▶ **DATASET CONTENT**
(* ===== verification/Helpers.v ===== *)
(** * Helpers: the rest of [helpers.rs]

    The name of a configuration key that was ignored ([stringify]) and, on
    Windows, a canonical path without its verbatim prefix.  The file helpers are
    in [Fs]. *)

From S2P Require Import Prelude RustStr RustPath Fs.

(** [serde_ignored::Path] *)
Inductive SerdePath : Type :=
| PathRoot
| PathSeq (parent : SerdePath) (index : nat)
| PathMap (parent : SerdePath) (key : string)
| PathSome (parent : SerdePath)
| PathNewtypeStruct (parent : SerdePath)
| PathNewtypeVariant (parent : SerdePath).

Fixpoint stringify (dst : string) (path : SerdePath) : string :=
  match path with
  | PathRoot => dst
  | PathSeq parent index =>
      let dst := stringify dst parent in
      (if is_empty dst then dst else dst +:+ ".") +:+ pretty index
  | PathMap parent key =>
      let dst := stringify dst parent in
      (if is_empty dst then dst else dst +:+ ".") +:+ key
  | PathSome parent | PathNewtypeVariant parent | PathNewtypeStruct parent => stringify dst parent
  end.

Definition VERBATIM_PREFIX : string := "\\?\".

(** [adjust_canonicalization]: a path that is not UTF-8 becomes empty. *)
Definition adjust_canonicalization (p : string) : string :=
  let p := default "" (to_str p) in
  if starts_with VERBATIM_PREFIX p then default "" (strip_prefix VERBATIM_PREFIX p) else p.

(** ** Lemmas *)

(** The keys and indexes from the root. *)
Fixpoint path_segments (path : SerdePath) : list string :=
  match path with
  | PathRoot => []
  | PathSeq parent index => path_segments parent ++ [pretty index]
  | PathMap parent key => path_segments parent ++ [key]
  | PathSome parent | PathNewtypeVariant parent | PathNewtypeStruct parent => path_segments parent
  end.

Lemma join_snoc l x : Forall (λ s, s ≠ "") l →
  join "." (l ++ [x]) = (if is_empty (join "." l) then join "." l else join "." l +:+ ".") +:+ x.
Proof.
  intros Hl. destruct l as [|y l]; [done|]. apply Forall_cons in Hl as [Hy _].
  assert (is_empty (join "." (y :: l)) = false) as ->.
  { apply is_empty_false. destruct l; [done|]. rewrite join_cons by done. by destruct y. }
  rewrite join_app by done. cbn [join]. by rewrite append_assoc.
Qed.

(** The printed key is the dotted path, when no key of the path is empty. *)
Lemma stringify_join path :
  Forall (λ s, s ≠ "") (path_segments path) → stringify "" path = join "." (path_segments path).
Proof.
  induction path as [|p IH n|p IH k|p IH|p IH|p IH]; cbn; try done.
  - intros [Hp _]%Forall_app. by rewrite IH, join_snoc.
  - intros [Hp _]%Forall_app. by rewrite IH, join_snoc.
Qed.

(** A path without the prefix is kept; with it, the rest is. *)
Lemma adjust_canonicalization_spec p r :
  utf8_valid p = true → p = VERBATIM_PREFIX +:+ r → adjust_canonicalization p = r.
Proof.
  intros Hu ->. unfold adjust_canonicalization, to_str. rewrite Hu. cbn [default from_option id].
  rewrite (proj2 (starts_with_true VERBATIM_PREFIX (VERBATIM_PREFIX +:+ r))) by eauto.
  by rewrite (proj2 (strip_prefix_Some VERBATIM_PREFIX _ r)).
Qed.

* * *

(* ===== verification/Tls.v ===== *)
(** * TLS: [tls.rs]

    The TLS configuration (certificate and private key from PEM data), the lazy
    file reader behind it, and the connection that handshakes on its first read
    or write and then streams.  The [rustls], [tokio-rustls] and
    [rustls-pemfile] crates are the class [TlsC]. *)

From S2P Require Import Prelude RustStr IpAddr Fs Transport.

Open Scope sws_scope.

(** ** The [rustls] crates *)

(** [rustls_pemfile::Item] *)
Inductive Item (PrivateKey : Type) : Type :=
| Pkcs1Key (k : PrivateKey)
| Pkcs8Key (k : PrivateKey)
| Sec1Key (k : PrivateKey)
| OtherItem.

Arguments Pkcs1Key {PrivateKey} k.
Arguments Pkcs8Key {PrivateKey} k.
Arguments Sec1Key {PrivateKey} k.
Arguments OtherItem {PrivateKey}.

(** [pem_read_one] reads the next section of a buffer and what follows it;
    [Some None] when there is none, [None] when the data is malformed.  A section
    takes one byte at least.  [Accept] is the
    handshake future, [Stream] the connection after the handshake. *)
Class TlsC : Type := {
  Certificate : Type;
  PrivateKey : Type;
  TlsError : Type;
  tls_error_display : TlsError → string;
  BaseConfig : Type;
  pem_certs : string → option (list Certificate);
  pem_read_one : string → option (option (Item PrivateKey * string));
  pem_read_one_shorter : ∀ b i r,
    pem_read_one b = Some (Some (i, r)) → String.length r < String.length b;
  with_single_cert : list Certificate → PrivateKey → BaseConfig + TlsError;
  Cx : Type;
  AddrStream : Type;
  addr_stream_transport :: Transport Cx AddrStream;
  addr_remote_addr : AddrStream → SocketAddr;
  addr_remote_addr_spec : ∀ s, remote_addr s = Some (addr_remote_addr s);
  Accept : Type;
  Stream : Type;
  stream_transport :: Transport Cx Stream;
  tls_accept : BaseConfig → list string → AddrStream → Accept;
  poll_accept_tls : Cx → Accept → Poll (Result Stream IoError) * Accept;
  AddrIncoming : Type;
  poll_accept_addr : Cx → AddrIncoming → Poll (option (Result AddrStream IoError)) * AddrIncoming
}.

▶ **EXERCISE**
Search the entries above for the word "pretty" and count the lines that hold it. Reply with only that number.

▶ **SOLVED PROBLEM**
2